In a similar way, I am only ever much of a teacher because I am a learner. At heart as much as I am hungry to receive words, I enjoy learning. I don’t enjoy any kind of learning. There is an approach to learning that is fairly functional, clinical and kind of heartless. There’s a certificate to gain and recognition to boost future opportunities, so enough is done to gain it. That kind of learning has its place. It is not something I am keen on.

I love the kind of learning that captures everything. The emotions, the thoughts, the impulses. Everything. I like the learning that never stays content with what is learnt and always goes onto learn more for the benefit it will eventually give.
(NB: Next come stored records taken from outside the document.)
(* ===== verification/GoPath.v ===== *)
(** Parts of Go's [path] and [mime] packages: [path.Clean], [path.Join],
    [path.Ext], and [mime.ParseMediaType]. *)

From S2P Require Import Prelude GoStrings.
From stdpp Require Import options.

Local Open Scope go_scope.

(** * Paths *)

(** One path element of [path.Clean]: [acc] holds the kept elements, last first. *)
Definition clean_elem (rooted : bool) (acc : list string) (x : string) : list string :=
  if bool_decide (x = "") || bool_decide (x = ".") then acc
  else if bool_decide (x = "..") then
    match acc with
    | y :: acc' => if bool_decide (y = "..") then ".." :: acc else acc'
    | [] => if rooted then [] else [".."]
    end
  else x :: acc.

Definition Clean (p : string) : string :=
  let rooted := HasPrefix p "/" in
  let elems := reverse (foldl (clean_elem rooted) [] (Split p "/")) in
  let out := Join elems "/" in
  if rooted then "/" +:+ out else if bool_decide (out = "") then "." else out.

(** [path.Join]: the non-empty elements joined by slashes, cleaned. *)
Definition path_Join (elems : list string) : string :=
  match filter (λ e, e ≠ "") elems with
  | [] => ""
  | es => Clean (Join es "/")
  end.

(** [path.Ext]: from the last dot of the last element. *)
Fixpoint ext_scan (r : string) (acc : string) : string :=
  match r with
  | EmptyString => ""
  | String c r' =>
      if bool_decide (c = "/"%char) then ""
      else if bool_decide (c = "."%char) then String c acc
      else ext_scan r' (String c acc)
  end.

Definition Ext (p : string) : string := ext_scan (rev_string p) "".

Example Clean1 : Clean "/.well-known/../a//b/./c/" = "/a/b/c".
Proof. reflexivity. Qed.
Example Clean2 : Clean "../../x/.." = "../..".
Proof. reflexivity. Qed.
Example Ext1 : Ext "/a.b/img.tar.PNG" = ".PNG" ∧ Ext "/a.b/img" = "".
Proof. split; reflexivity. Qed.

(** * Media types *)

Definition isTSpecial (c : ascii) : bool := ContainsByte "()<>@,;:\/[]?=" c || (byte_val c =? 0x22)%N.
Definition isTokenChar (c : ascii) : bool :=
  (0x20 <? byte_val c)%N && (byte_val c <? 0x7f)%N && negb (isTSpecial c).

Fixpoint consumeToken (v : string) : string * string :=
  match v with
  | EmptyString => ("", "")
  | String c v' =>
      if isTokenChar c then let '(tok, rest) := consumeToken v' in (String c tok, rest)
      else ("", v)
  end.

(** The body of a quoted string: its value and what follows the closing quote. *)
Fixpoint quoted (v : string) : option (string * string) :=
  match v with
  | EmptyString => None
  | String c v' =>
      if (byte_val c =? 0x22)%N then Some ("", v')
      else
        match v' with
        | String d v'' =>
            if bool_decide (c = "\"%char) && isTSpecial d then
              match quoted v'' with Some (x, r) => Some (String d x, r) | None => None end
            else if (byte_val c =? 0x0D)%N || (byte_val c =? 0x0A)%N then None
            else match quoted v' with Some (x, r) => Some (String c x, r) | None => None end
        | EmptyString => None
        end
  end.

Definition consumeValue (v : string) : string * string :=
  match v with
  | EmptyString => ("", "")
  | String c v' =>
      if (byte_val c =? 0x22)%N then default ("", v) (quoted v') else consumeToken v
  end.

Definition TrimLeftSpace (s : string) : string := trim_left (String.length s) space_encodings s.

(** [consumeMediaParam]: [None] stands for the empty parameter name of a parse
    error, after which the rest is the input. *)
Definition consumeMediaParam (v : string) : option (string * string * string) :=
  match strip_prefix ";" (TrimLeftSpace v) with
  | None => None
  | Some rest =>
      let '(param, rest) := consumeToken (TrimLeftSpace rest) in
      if bool_decide (param = "") then None
      else
        match strip_prefix "=" (TrimLeftSpace rest) with
        | None => None
        | Some rest =>
            let rest := TrimLeftSpace rest in
            let '(value, rest2) := consumeValue rest in
            if bool_decide (value = "") && bool_decide (rest2 = rest) then None
            else Some (ToLower param, value, rest2)
        end
  end.

Definition checkMediaTypeDisposition (s : string) : option goerr :=
  let '(typ, rest) := consumeToken s in
  if bool_decide (typ = "") then Some (ENew "mime: no media type")
  else if bool_decide (rest = "") then None
  else
    match strip_prefix "/" rest with
    | None => Some (ENew "mime: expected slash after first token")
    | Some rest =>
        let '(subtype, rest) := consumeToken rest in
        if bool_decide (subtype = "") then Some (ENew "mime: expected token after slash")
        else if bool_decide (rest = "") then None
        else Some (ENew "mime: unexpected content after media subtype")
    end.

(** The parameter loop: every iteration consumes a byte, so the length of the
    text is enough fuel. The parameters are kept by full name (a continuation
    [a*0] lives in the map of its own base name, so names still tell them
    apart). *)
Fixpoint media_params (fuel : nat) (v : string) (params : gmap string string) (mediatype : string) :
    string * option goerr :=
  match fuel with
  | 0 => (mediatype, None)
  | S fuel =>
      let v := TrimLeftSpace v in
      if bool_decide (v = "") then (mediatype, None)
      else
        match consumeMediaParam v with
        | None =>
            if bool_decide (TrimSpace v = ";") then (mediatype, None)
            else (mediatype, Some (ENamed "mime: invalid media parameter"))
        | Some (key, value, rest) =>
            match params !! key with
            | Some v' =>
                if bool_decide (v' = value) then media_params fuel rest params mediatype
                else ("", Some (ENew "mime: duplicate parameter name"))
            | None => media_params fuel rest (<[key := value]> params) mediatype
            end
        end
  end.

(** [mime.ParseMediaType]: the media type and the error (the parameters are never
    used by the program). *)
Definition ParseMediaType (v : string) : string * option goerr :=
  let '(base, rest, found) := Cut v ";" in
  let mediatype := TrimSpace (ToLower base) in
  match checkMediaTypeDisposition mediatype with
  | Some e => ("", Some e)
  | None =>
      let v := if found : bool then String ";" rest else "" in
      media_params (S (String.length v)) v ∅ mediatype
  end.

Example ParseMediaType1 : ParseMediaType "Image/PNG; q=1; " = ("image/png", None).
Proof. vm_compute. reflexivity. Qed.
Example ParseMediaType2 : (ParseMediaType "image/png; q").2 = Some (ENamed "mime: invalid media parameter").
Proof. vm_compute. reflexivity. Qed.
Example ParseMediaType3 : (ParseMediaType "image png").1 = "".
Proof. vm_compute. reflexivity. Qed.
It has been my honour to engage in some outstanding learning experiences. Being with men and women who love life and that love has given them qualities they pass onto others who have the openness to receive it. The various creative ways that they have passed on their treasures of life have lead me to appreciate the beauty of learning that is not about classroom environments, academia, certificates and progress as defined by a society that often fails to consider being equipped is not always a matter of qualifications.

Listen, I don’t begrudge the system that has a method by which people are considered good enough to do a job. For me, though, there’s a lot more to learning than that. I am grateful to be a recipient of these methods of learning and growing.

It is something I recognise a lot too, that learning is not for the purpose of pride and boasting. It is something I have been guilty of before. Truly learning, though, is from a position of humility. My desire is to stay in that position to keep learning.

Life is a lot better because of the commitment to learning. For that I am forever grateful.